The executive summary of the white paper then listed an agenda it said would reverse Obama's "out-of-touch and counterproductive approach" to rural America and instead champion the efforts of those who "guarantee the safety and security of America's food supply, produce economic prosperity, and help to feed the world."

The four points the campaign listed were:

--Implement tax policies to support family farms and strong agribusiness;

--Pursue trade policies that expand upon the success of the agriculture sector, not limit it;

--Create a regulatory environment that it called "commonsense and cost-effective"; and

--Achieve energy independence by 2020.

Meanwhile, the Obama campaign open letter began with the same phrase of praise to rural America before lashing into House Republicans.

"America owes a debt of gratitude to you, our farmers and ranchers. American agriculture is the backbone of our country, providing our food and energy security and leading our economic recovery," the letter began. "You're doing your part to create an economy meant to last that rebuilds rural middle-class security and restores the basic values of hard work and fair play that made our country great.

"But right now, House Republicans are not doing their part. When so many farmers and ranchers are hurting because of the devastating drought, Congress needs to come together to ensure that farmers and ranchers affected by drought have disaster assistance, that crucial programs for dairy farmers don't expire, and that farmers have peace of mind for next year's crop. But House Republicans rushed out of Washington declaring their work was finished, without allowing a vote on this year's Farm Bill."

The letter then said Romney and his running mate, Rep. Paul Ryan, are the titular leaders of the Republican Party, leading the House blockage of the farm bill. "Together, they are rejecting what's right for American agriculture," the letter said. "To pay for their tax cuts for the richest Americans, farmers facing severe drought and natural disasters would pay more for their crop insurance, and conservation programs would be gutted. Their budget could cut programs that support rural schools, small businesses, housing and economic development by nearly 20 percent, undermining rural economic growth and rural middle-class security."

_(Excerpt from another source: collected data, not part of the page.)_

(** X7: when the payload is not empty and the open, the write and the close
    of the updates file return, synchronize's emitter makes exactly these
    calls, in this order: open, write of the whole payload, close, the report
    of the write, one submission of the bibupload task (append mode, for
    bibauthority-people, priority -1, named inspire-authority-ids-
    synchronizer, with the path of the file), and the report of the task id;
    it then returns. *)
Theorem emit_submits_after_write {W : Type} `{!Collaborators W}
    (output dest_xml : string) (w w1 w2 w3 w4 : W) (tr : list event) (task_id : Z) :
  output ≠ "" →
  file_open dest_xml w = (Ret tt, w1) →
  file_write dest_xml output w1 = (Ret tt, w2) →
  file_close dest_xml w2 = (Ret tt, w3) →
  task_low_level_submission
    ["bibupload"; "bibauthority-people"; "--append"; dest_xml;
     "-P"; "-1"; "-N"; "inspire-authority-ids-synchronizer"] w3
  = (Ret task_id, w4) →
  emit output dest_xml (w, tr)
  = (Ret tt,
     (w4, tr ++ [FileOpen dest_xml (Ret tt);
                 FileWrite dest_xml output (Ret tt);
                 FileClose dest_xml (Ret tt);
                 WRITTEN dest_xml;
                 TaskSubmit ["bibupload"; "bibauthority-people"; "--append"; dest_xml;
                             "-P"; "-1"; "-N"; "inspire-authority-ids-synchronizer"]
                            (Ret task_id);
                 SUBMITTED task_id])).
Proof.
  intros Houtput Hopen Hwrite Hclose Hsubmit.
  rewrite (emit_written _ _ _ _ _ _ _ Houtput Hopen Hwrite Hclose).
  cbv zeta. unfold bibupload_args. rewrite Hsubmit. by rewrite <- app_assoc.
Qed.

(** X7 in the scripted world where every call returns. *)
Lemma emit_submits_after_write_witness :
  emit "<record/>" "/tmp/cds-records-updates.xml" (Script.fine, [])
  = (Ret tt,
     (Script.fine,
      [FileOpen "/tmp/cds-records-updates.xml" (Ret tt);
       FileWrite "/tmp/cds-records-updates.xml" "<record/>" (Ret tt);
       FileClose "/tmp/cds-records-updates.xml" (Ret tt);
       WRITTEN "/tmp/cds-records-updates.xml";
       TaskSubmit ["bibupload"; "bibauthority-people"; "--append";
                   "/tmp/cds-records-updates.xml";
                   "-P"; "-1"; "-N"; "inspire-authority-ids-synchronizer"] (Ret 7);
       SUBMITTED 7])).
Proof.
  apply (emit_submits_after_write "<record/>" "/tmp/cds-records-updates.xml"
           Script.fine Script.fine Script.fine Script.fine Script.fine [] 7);
    done.
Defined.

The letter said Obama has called for extending disaster assistance programs and expanding crop insurance and would work to reduce the deficit by cutting "wasteful" subsidies to crop insurance companies, reforming commodity programs, and better targeting conservation investments, instead of leaving farmers and ranchers without a safety net.

The letter, signed by the president, said his administration was strengthening rural economic development through investments in small businesses, infrastructure and clean energy.

"My administration is helping rural small businesses access the capital they need to expand operations and hire workers. Local communities are leveraging federal investments to put folks back to work modernizing water and sewer systems and expanding broadband service for nearly seven million rural residents," the letter continued.

Obama went onto praise rural American's efforts to reduce the nation's dependence on foreign oil and transition to a clean energy economy.

"Tens of thousands of farmers and ranchers are installing clean energy projects that help improve their bottom line. Last year, America's farmers produced 14 billion gallons of renewable fuels, about 8 percent of total U.S. highway vehicle fuel. American biofuels are increasing our energy independence and cultivating homegrown energy. Clean energy can also provide farmers with additional income security, which is why I called on Congress to extend tax incentives for wind energy production. Mitt Romney would let those credits expire, along with tens of thousands of American jobs."

But most critical, Obama's letter said, was passage of the farm bill.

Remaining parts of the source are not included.